By Todd Neale, Staff Writer, MedPage Today
Published: June 02, 2010

WASHINGTON -- Medicare will not cover the collagen meniscus implant for meniscal injuries, according to a decision memo from the Centers for Medicare and Medicaid Services (CMS).
Before this national noncoverage determination -- which became effective May 25 -- coverage for the implant procedure was decided by local Medicare contractors.
According to Medicare Part B claims data for 2007, over 125,000 meniscectomies were performed on Medicare beneficiaries.
But after a review of the literature, which included one randomized controlled trial and six small case series, the CMS concluded that the collagen meniscus implant does not improve health outcomes in the Medicare population and therefore is not "reasonable or necessary" for meniscal injuries or tears.
A gold standard for the treatment of meniscal injury has not been established, and there are no published guidelines for treatment.
The only FDA-approved collagen meniscus implant, marketed as Menaflex by ReGen Biologics, is designed to fill meniscal defects remaining after a partial meniscectomy.
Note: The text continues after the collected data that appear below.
(** C7.  The statement of the insert task on a table that holds the title
    of the record: the table keeps its length and its rows their ids and
    titles, in place; the rows of that title carry the author, price and
    rating of the record; the other rows are rows of the table before.
    And the insert task run a second time on the same pushed records, no
    statement failing, leaves the rows of the table as the first run left
    them. *)
Theorem upsert_overwrites_and_repeats (b : Book.t) (d : Db)
  (ti : TaskInstance.t) (w : World) (book_data : list Book.t) :
  has_title (Book.title b) d = true ->
  handoff w = Some book_data ->
  let d' := insert_query (parameters_of b) d in
  let once := snd (insert_book_data_into_postgres no_fault None ti w) in
  let twice := snd (insert_book_data_into_postgres no_fault None ti once) in
  (List.length (book d') = List.length (book d) /\
   map Row.id (book d') = map Row.id (book d) /\
   map Row.title (book d') = map Row.title (book d) /\
   (forall r, In r (book d') -> Row.title r = Book.title b ->
      Row.authors r = Book.author b /\ Row.price r = Book.price b /\
      Row.rating r = Book.rating b) /\
   (forall r, In r (book d') -> Row.title r <> Book.title b -> In r (book d))) /\
  (book (db once) = book (upsert_all book_data (db w)) /\
   book (db twice) = book (db once)).
Proof.
  intros Hheld Hpull d' once twice. split.
  - subst d'. rewrite insert_query_book, Hheld.
    split; [apply length_map|].
    split; [rewrite map_map; apply map_ext; intros r; apply do_update_id|].
    split; [rewrite map_map; apply map_ext; intros r; apply do_update_title|].
    split.
    + intros r Hr Ht. apply in_map_iff in Hr. destruct Hr as [r0 [<- _]].
      rewrite do_update_title in Ht. rewrite do_update_same_title by assumption.
      now repeat split.
    + intros r Hr Ht. apply in_map_iff in Hr. destruct Hr as [r0 [<- Hr0]].
      rewrite do_update_title in Ht. now rewrite do_update_other_title.
  - assert (Honce : db once = upsert_all book_data (db w)).
    { subst once. rewrite insert_run_db, Hpull.
      destruct book_data; [reflexivity | apply persisted_no_fault]. }
    assert (Hpull' : handoff once = Some book_data).
    { subst once. destruct book_data as [|b0 rest].
      - now rewrite insert_run_nothing by tauto.
      - now rewrite (insert_run_books no_fault ti w b0 rest Hpull). }
    split; [now rewrite Honce|].
    subst twice. rewrite insert_run_db, Hpull', Honce.
    destruct book_data as [|b0 rest]; [reflexivity|].
    rewrite persisted_no_fault. apply upsert_all_twice.
Qed.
It cannot replace the entire meniscus because it requires a meniscal rim for attachment, serving as a temporary scaffold for tissue ingrowth. The implant, approved in 2008, is placed through an arthroscopic procedure and sutured into place.
The only randomized controlled clinical trial compared the Menaflex implant placed after partial meniscectomy with a partial meniscectomy alone. The trial included 311 patients with a mean age of 40. None of the patients were older than 60.
The trial found no differences between the implant and control groups on any of the three primary outcomes related to pain, function, and patient satisfaction.
There was a benefit found in a subset of patients on the Tegner Index, but the CMS report noted that this was not a prespecified primary or secondary endpoint and therefore has unclear clinical significance.
"We do not find this evidence to be compelling to demonstrate that the collagen meniscus implant improves health outcomes," the CMS said in its memo.
FDA performed its own analysis of the raw data from the trial, revealing a higher rate of serious adverse events with the implant, which "brings into question possible patient harms related to the collagen meniscus implant," according to the CMS.
The FDA review also identified discrepancies between published data from the clinical trial and data presented to the FDA. The CMS called this finding "disconcerting."
The CMS acknowledged that none of the studies included in its review involved patients older than 60, and that it had yet to be determined whether the results would apply to older patients.
The agency concluded, "There is no evidence of benefit of improved outcomes in the study population for the collagen meniscus implant and this outcome of no benefit is generalizable to the older Medicare population."
A statement by Gerald Bisbee Jr., PhD, chairman and CEO of ReGen Biologics, headquartered in Hackensack, N.J., said the CMS decision was inappropriate for two reasons.
First, he said, no data exist on the use of the implant in a Medicare population because it is not intended to be used widely in older patients -- which the company had explained to the CMS.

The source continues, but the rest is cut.